CMS has higher penalties for readmissions than for deaths
If the Centers for Medicare & Medicaid Services (CMS) weighted 30-day readmissions and mortality equally, financial penalties in 2014 for U.S. hospitals would have substantially changed, according to an analysis of publicly available hospital data.
The researchers mentioned that financial penalties for readmissions under CMS’s programs are 10 times greater than they are for mortality.
Lead researcher Ahmad A. Abdul-Aziz, MD, of the University of Michigan Health System, and colleagues published their results online Oct. 26 in JAMA Cardiology.
“Under most circumstances, hospitalized patients would much rather avoid death than readmission,” the researchers wrote. “In the coming years, hospital financial penalties for readmissions will continue to overshadow those for mortality. If the goal of federal regulation is to align incentives and fairly reimburse hospitals for patient-centered outcomes, current CMS policy does not reflect these aims.”
The researchers noted that CMS implemented the Hospital Readmissions Reduction Program in 2013 and penalized hospitals for excess risk-standardized 30-day readmissions for Medicare patients with heart failure, pneumonia and acute MI. The next year, the Hospital Value-Based Purchasing Program began penalizing hospitals for higher than expected risk-standard 30-day mortality for those three diagnoses. The researchers added that patients who die within 30 days without hospitalization are not included in the readmission penalties.

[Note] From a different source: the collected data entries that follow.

Definition usuarios_headers : list string :=
  ["user_id"; "nombre"; "email"; "drive_id"; "drive_name"; "drive_type";
   "drive_url"; "quota_usado_gb"; "quota_total_gb"; "porcentaje_uso"; "timestamp"].
Definition sites_headers : list string :=
  ["tipo"; "nombre"; "email"; "url"; "drive_id"; "drive_name"; "drive_type";
   "quota_usado_gb"; "quota_total_gb"; "porcentaje_uso"; "timestamp"].
Definition archivos_headers : list string :=
  ["drive_id"; "ruta"; "nombre"; "tipo"; "tamaño_bytes"; "creado";
   "modificado"; "url"; "profundidad"; "timestamp"].

(** How far a method has got: it has returned, it is still running, or it
    has raised an exception that nothing handles. *)
Inductive ending :=
| Returned
| Running
| Uncaught.
(** * Bookshelf API: the [BooksManager] resource store of [src/routes/Books.js]

    A shallow embedding of the class [BooksManager]: its payload validator,
    its query filter, the four private store operations and the four request
    handlers, followed by the properties of the written specification.

    Modelling conventions.
    - A JavaScript value held in a book field is one of the JSON primitives
      (the [Book] typedef of the source declares only string, number and
      boolean fields), [undefined], or a member inherited from
      [Object.prototype].
    - Numbers are IEEE 754 doubles, as the [spec_float] of the Standard
      Library; an integer written where a number is expected stands for the
      double of that value.  [StringToNumber] reads the whole grammar of
      numeric string literals and rounds to the nearest double;
      [numberToString] prints the shortest digits that read back.
    - Strings are sequences of code units below 256; [toLowerCase],
      [isWhiteSpace] and the comparison of strings are those of JavaScript
      on these code units.
    - A book (a plain JS object used as a record) is a [gmap string value].
    - The payload of a request is [null] (a request without body), a JSON
      object, or another JSON value.
    - The shelf (the private object [#_shelf]) is a list of key/record pairs
      in property-creation order, which is the order [Object.values] yields
      for keys that are not array indices; [nanoid] keys are 21 characters
      long and never are.
    - [nanoid()] and [new Date().toISOString()] are read from the
      environment: the handlers take the generated id and the clock readings
      as arguments, one argument per call in the source. *)

From Stdlib Require Import ZArith Ascii String List SpecFloat.
From stdpp Require Import gmap strings list fin_maps relations.
(* ===== verification/_CoqProject ===== *)
-Q . S2P
Prelude.v
BinFile.v
ByteStream.v
ColType.v
Hasher.v
HashChain.v
Undo.v
Table.v
RwLock.v
RwLockProofs.v
Vbbm.v
VbbmProofs.v
Vss.v
VssProofs.v
VssWrite.v
VssUndo.v
CopyLocks.v
SlaveNode.v
SlaveProofs.v
Samples.v
NodeTheorems.v
VssTheorems.v
VbbmTheorems.v
StdMap.v
Session.v
SessionProofs.v
SessionTheorems.v
AutoInc.v
OidServer.v
OidProofs.v
OidAlloc.v
OidTheorems.v
TableLock.v
TableLockProofs.v
ResourceGraph.v
ResourceProofs.v
ExtentMap.v
EmCp.v
EmCreate.v
EmDelete.v
EmQuery.v
EmFile.v
EmSpace.v
EmFree.v
EmInv.v
EmKeeps.v
EmPlace.v
EmLayout.v
EmRollback.v
EmHwm.v
EmCpProofs.v
EmReserve.v
EmLoad.v
EmTheorems.v
EmTheorems2.v
NodeEm.v
Wire.v
SlaveComm.v
SlaveServe.v
DbrmClient.v
ClientWorker.v
ClientProofs.v
ServeProofs.v
MasterNode.v
MasterProofs.v
MasterServers.v
DbrmReads.v
DbrmServers.v
ServerCalls.v
ServerProofs.v
NodeEmProofs.v
WorkerTheorems.v
JournalTheorems.v
ReadTheorems.v
ClusterTheorems.v
ServerTheorems.v
ColumnScan.v
LbidList.v
ScanProofs.v
PartitionTheorems.v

For this analysis, the researchers obtained hospital-level data for 1,963 hospitals during fiscal year 2014 from Medicare.gov and Kaiser Health News. They had information on the excess readmission ratio, 30-day risk-standardized mortality rates for all three diagnoses and readmission penalties.
They found that readmission penalties closely tracked excessive readmissions, but they were minimally and inversely associated with excess mortality and modestly correlated with excess combined readmission and mortality.

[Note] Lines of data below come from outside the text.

(* ===== verification/ByteStream.v ===== *)
(** * Messages ([bytestream.cpp], [bytestream.h])

    A [ByteStream] is the list of the bytes left to read.  [bs << x] appends the
    image of [x]; [bs >> x] takes as many bytes as [x] has, or throws and takes
    nothing.  A [codec] is a type with both operators and their law. *)

From S2P Require Import Prelude BinFile.

(** Code that reads from a stream. *)
Abbreviation Get := (M (list Z)).

(** ** Integers *)

Definition put8 (x : Z) : list Z := le_bytes 1 x.
Definition put16 (x : Z) : list Z := le_bytes 2 x.
Definition put32 (x : Z) : list Z := le_bytes 4 x.
Definition put64 (x : Z) : list Z := le_bytes 8 x.

(** [peek] and the advance of the pointer. *)
Definition get_n (n : nat) : Get Z := fun bs =>
  if decide (n ≤ length bs)%nat then (Ret (get_u (take n bs)), drop n bs) else (Exn UnderflowError, bs).

Definition get8 : Get Z := get_n 1.
Definition get16 : Get Z := get_n 2.
Definition get32 : Get Z := get_n 4.
Definition get64 : Get Z := get_n 8.

(** [peek(uint8_t)] *)
Definition peek8 (bs : list Z) : outcome Z := (get8 bs).1.

(** ** Strings *)

Definition put_string (s : list Z) : list Z := put32 (zlength s) ++ s.

(** [operator>>(string&)]: nothing is taken when it throws. *)
Definition get_string : Get (list Z) := fun bs =>
  match get32 bs with
  | (Exn e, _) => (Exn e, bs)
  | (Ret q, rest) =>
      let len := i32 q in
      if len <? 0 then (Exn ProtocolError, bs)
      else if zlength bs <? u32 (len + 4) then (Exn UnderflowError, bs)
      else (Ret (take (Z.to_nat len) rest), drop (Z.to_nat len) rest)
  end.

(** ** Sequences *)

(** [for (i = 0; i < n; i++) { bs >> x; l.push_back(x); }]: an element has at least
    one byte, so the loop ends, at the latest by an exception, within one round
    more than there are bytes. *)
Fixpoint get_times {A} (fuel : nat) (n : Z) (get : Get A) : Get (list A) :=
  match fuel with
  | O => throw OutOfFuel
  | S fuel' =>
      if n <=? 0 then mret []
      else
        x ← get;
        l ← get_times fuel' (n - 1) get;
        mret (x :: l)
  end.

Definition get_count {A} (n : Z) (get : Get A) : Get (list A) := fun bs => get_times (S (length bs)) n get bs.

(** [serializeVector] and [serializeSet], [deserializeVector] and [deserializeSet]
    (of the elements in their order). *)
Definition put_vector {A} (put : A → list Z) (l : list A) : list Z := put64 (zlength l) ++ (l ≫= put).
Definition get_vector {A} (get : Get A) : Get (list A) := n ← get64; get_count n get.

(** [serializeInlineVector]: the array as it lies in memory. *)
Definition put_inline {A} (image : A → list Z) (l : list A) : list Z := put64 (zlength l) ++ (l ≫= image).

(** [deserializeInlineVector]: copies before it looks whether the bytes are there. *)
Definition copy_array {A} (size : nat) (parse : list Z → A) (n : Z) : Get (list A) := fun bs =>
  if zlength bs <? Z.of_nat size * n then (Exn Segfault, bs)
  else (Ret ((fun i => parse (field (size * i) size bs)) <$> seq 0 (Z.to_nat n)), drop (size * Z.to_nat n) bs).

Definition get_inline {A} (size : nat) (parse : list Z → A) : Get (list A) := n ← get64; copy_array size parse n.

(** ** Reading back *)

Create Rewrite HintDb wire.

Lemma get_n_put n x tl : get_n n (le_bytes n x ++ tl) = (Ret (x mod 2 ^ (8 * Z.of_nat n)), tl).
Proof.
  unfold get_n. rewrite decide_True by (rewrite length_app, length_le_bytes; lia).
  rewrite take_app_length', drop_app_length' by by rewrite length_le_bytes.
  unfold get_u. by rewrite le_value_bytes.
Qed.

Lemma get8_put x tl : get8 (put8 x ++ tl) = (Ret (u8 x), tl).
Proof. apply (get_n_put 1). Qed.
Lemma get16_put x tl : get16 (put16 x ++ tl) = (Ret (u16 x), tl).
Proof. apply (get_n_put 2). Qed.
Lemma get32_put x tl : get32 (put32 x ++ tl) = (Ret (u32 x), tl).
Proof. apply (get_n_put 4). Qed.
Lemma get64_put x tl : get64 (put64 x ++ tl) = (Ret (u64 x), tl).
Proof. apply (get_n_put 8). Qed.

(** The next step of a reader, by what was written. *)
Lemma get_bind {A B} (get : Get A) (k : A → Get B) bs a tl : get bs = (Ret a, tl) → (get ≫= k) bs = k a tl.
Proof. apply bind_ret. Qed.

Lemma u_of_u w x : 0 ≤ x < 2 ^ w → wrap_u w x = x.
Proof. apply Z.mod_small. Qed.

Lemma s_of_u w x : 0 < w → - 2 ^ (w - 1) ≤ x < 2 ^ (w - 1) → wrap_s w (wrap_u w x) = x.
Proof. intros Hw Hx. unfold wrap_u. rewrite wrap_s_mod. by apply wrap_s_small. Qed.

Lemma length_put n x : length (le_bytes n x) = n.
Proof. apply length_le_bytes. Qed.

Lemma get_string_put s tl : zlength s < 2 ^ 31 - 4 → get_string (put_string s ++ tl) = (Ret s, tl).
Proof.
  intros Hs. pose proof (zlength_nonneg s). unfold get_string, put_string. rewrite <- app_assoc, get32_put.
  rewrite u_of_u by lia. rewrite wrap_s_small by lia.
  assert (zlength s <? 0 = false) as -> by (apply Z.ltb_ge; lia).
  assert (zlength (put32 (zlength s) ++ s ++ tl) <? u32 (zlength s + 4) = false) as ->.
  { apply Z.ltb_ge. rewrite u_of_u by lia. unfold zlength. rewrite !length_app. unfold put32. rewrite length_put. lia. }
  unfold zlength. by rewrite Nat2Z.id, take_app_length, drop_app_length.
Qed.

(** ** Codecs *)

Record codec (A : Type) := mkCodec {
  c_put : A → list Z;
  c_get : Get A;
  c_fits : A → Prop;
  c_law a tl : c_fits a → c_get (c_put a ++ tl) = (Ret a, tl);
  c_size a : (1 ≤ length (c_put a))%nat;
}.
Arguments mkCodec {A}.
Arguments c_put {A}.
Arguments c_get {A}.
Arguments c_fits {A}.
Arguments c_law {A}.
Arguments c_size {A}.

(** The elements are read back one by one; [f] is what the reader makes of what was
    written. *)
Lemma get_times_map {A B} (put : A → list Z) (get : Get B) (f : A → B) l fuel tl :
  (∀ x tl, x ∈ l → get (put x ++ tl) = (Ret (f x), tl)) → (∀ x, (1 ≤ length (put x))%nat) →
  (length (l ≫= put) < fuel)%nat → get_times fuel (zlength l) get ((l ≫= put) ++ tl) = (Ret (f <$> l), tl).
Proof.
  intros Hl Hs. revert fuel. induction l as [|x l IH]; intros fuel Hf; (destruct fuel as [|fuel]; [lia|]); [done|].
  cbn [get_times]. rewrite zlength_cons. pose proof (zlength_nonneg l).
  assert (zlength l + 1 <=? 0 = false) as -> by (apply Z.leb_gt; lia). replace (zlength l + 1 - 1) with (zlength l) by lia.
  cbn [mbind list_bind] in *. rewrite length_app in Hf. pose proof (Hs x). rewrite <- app_assoc.
  rewrite (get_bind _ _ _ _ _ (Hl x _ (list_elem_of_here _ _))). erewrite get_bind; [reflexivity|].
  apply IH; [|lia]. intros y tl' Hy. apply Hl. by right.
Qed.

Lemma get_count_map {A B} (put : A → list Z) (get : Get B) (f : A → B) l tl :
  (∀ x tl, x ∈ l → get (put x ++ tl) = (Ret (f x), tl)) → (∀ x, (1 ≤ length (put x))%nat) →
  get_count (zlength l) get ((l ≫= put) ++ tl) = (Ret (f <$> l), tl).
Proof. intros Hl Hs. unfold get_count. apply get_times_map; [done|done|]. rewrite length_app. lia. Qed.

Lemma get_count_put {A} (c : codec A) l tl :
  Forall (c_fits c) l → get_count (zlength l) (c_get c) ((l ≫= c_put c) ++ tl) = (Ret l, tl).
Proof.
  intros Hl. rewrite (get_count_map _ _ id); [by rewrite list_fmap_id| |apply c_size].
  intros x tl' Hx. apply c_law. by eapply Forall_forall in Hl.
Qed.

Lemma get_vector_put {A} (c : codec A) l tl :
  Forall (c_fits c) l → zlength l < 2 ^ 64 → get_vector (c_get c) (put_vector (c_put c) l ++ tl) = (Ret l, tl).
Proof.
  intros Hl Hn. pose proof (zlength_nonneg l). unfold get_vector, put_vector. rewrite <- app_assoc.
  rewrite (get_bind _ _ _ _ _ (get64_put _ _)), u_of_u by lia. by apply get_count_put.
Qed.

(** Reading ends: an element that is read takes a byte, and there are more rounds
    than bytes. *)
Lemma get_times_ends {A} (get : Get A) fuel n bs e bs' :
  (∀ b x b', get b = (Ret x, b') → (length b' < length b)%nat) →
  (∀ b e b', get b = (Exn e, b') → e ≠ OutOfFuel) →
  (length bs < fuel)%nat → get_times fuel n get bs = (Exn e, bs') → e ≠ OutOfFuel.
Proof.
  intros Hget Hexn. revert n bs e bs'. induction fuel as [|fuel IH]; intros n bs e bs' Hf Hr; [lia|].
  cbn [get_times] in Hr. case_if; [done|]. unfold mbind, M_bind in Hr. destruct (get bs) as [[x|e1] b1] eqn:Hg.
  - destruct (get_times fuel (n - 1) get b1) as [[l|e2] b2] eqn:Ht; [done|]. injection Hr as <- <-.
    eapply IH; [|exact Ht]. specialize (Hget _ _ _ Hg). lia.
  - injection Hr as <- <-. by eapply Hexn.
Qed.

(** The law of an array, from that of a struct. *)
Lemma get_inline_put {A} (image : A → list Z) size parse l tl :
  (0 < size)%nat → (∀ x, x ∈ l → length (image x) = size ∧ parse (image x) = x) → zlength l < 2 ^ 64 →
  get_inline size parse (put_inline image l ++ tl) = (Ret l, tl).
Proof.
  intros Hs Himg Hn. pose proof (zlength_nonneg l). unfold get_inline, put_inline. rewrite <- app_assoc.
  rewrite (get_bind _ _ _ _ _ (get64_put _ _)), u_of_u by lia. unfold copy_array.
  assert (length (l ≫= image) = size * length l)%nat as Hlen.
  { clear Hn H. induction l as [|x l IH]; [cbn; lia|]. cbn [mbind list_bind length]. rewrite length_app.
    destruct (Himg x) as [-> _]; [by left|]. rewrite IH; [lia|]. intros y Hy. apply Himg. by right. }
  assert (zlength ((l ≫= image) ++ tl) <? Z.of_nat size * zlength l = false) as ->.
  { apply Z.ltb_ge. unfold zlength. rewrite length_app, Hlen. lia. }
  unfold zlength. rewrite Nat2Z.id. f_equal; [|by apply drop_app_length'].
  f_equal. apply list_eq_same_length with (length l); [done|by rewrite length_fmap, length_seq|].
  intros i x y Hi Hx Hy. rewrite list_lookup_fmap, lookup_seq_lt in Hx by done. injection Hx as <-. cbn [Nat.add].
  assert (field (size * i) size ((l ≫= image) ++ tl) = image y) as ->; [|apply Himg; by eapply list_elem_of_lookup_2].
  clear Hn H Hlen. revert i Hi Hy. induction l as [|z l IH]; intros i Hi Hy; [done|]. cbn [mbind list_bind].
  destruct (Himg z) as [Hz _]; [by left|]. rewrite <- app_assoc. destruct i as [|i].
  - injection Hy as ->. rewrite Nat.mul_0_r. by apply field_0.
  - rewrite field_app by lia. replace (size * S i - length (image z))%nat with (size * i)%nat by lia.
    apply IH; [intros w Hw; apply Himg; by right|cbn in Hi; lia|done].
Qed.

Further, 17 percent of hospitals had an excess readmission ratio of greater than 1 and were penalized, yet they also had an excess combined outcome ratio of less than 1. Meanwhile, 16 percent of hospitals had an excess readmission ratio of less than 1 and were not penalized or received a small penalty, yet they had an excess combined outcome ratio of greater than 1. The researchers calculated the excess combined outcome ratio by averaging excess readmission and mortality.
If CMS’s penalties for death were five times more important than readmission, the researchers estimated that more than half of hospitals would have been misclassified for penalties.
For fiscal year 2016, the maximum penalty for high 30-day mortality rates is 0.2 percent of diagnosis-related group (DRG) payments, according to the researchers. Meanwhile, the maximum penalty for excess 30-day readmissions is 3.0 percent of DRG payments.
“Health care performance metrics are proliferating rapidly and are increasingly used to incentivize provider and system behavior,” the researchers wrote. “This is occurring without full consideration of misaligned incentives and the potential for unintended consequences.”
Since the Hospital Readmissions Reduction Program launched, nearly 90 percent of hospitals created quality improvement programs, according to the researchers.
“Some benefits have clearly accrued from this effort, as discharged patients now receive better coordination of care transitions, and 30-day readmissions have slightly decreased,” they wrote. “Yet relatively few readmissions are truly preventable, and less attention has been paid the other side of the equation: What if some readmissions are appropriate and necessary to prevent deaths? While the rates are not directly comparable, it is interesting to note that, after more than a decade of steady decline, age-adjusted mortality rates for US patients with [heart failure] have recently increased at the same time 30-day readmission rates decreased.”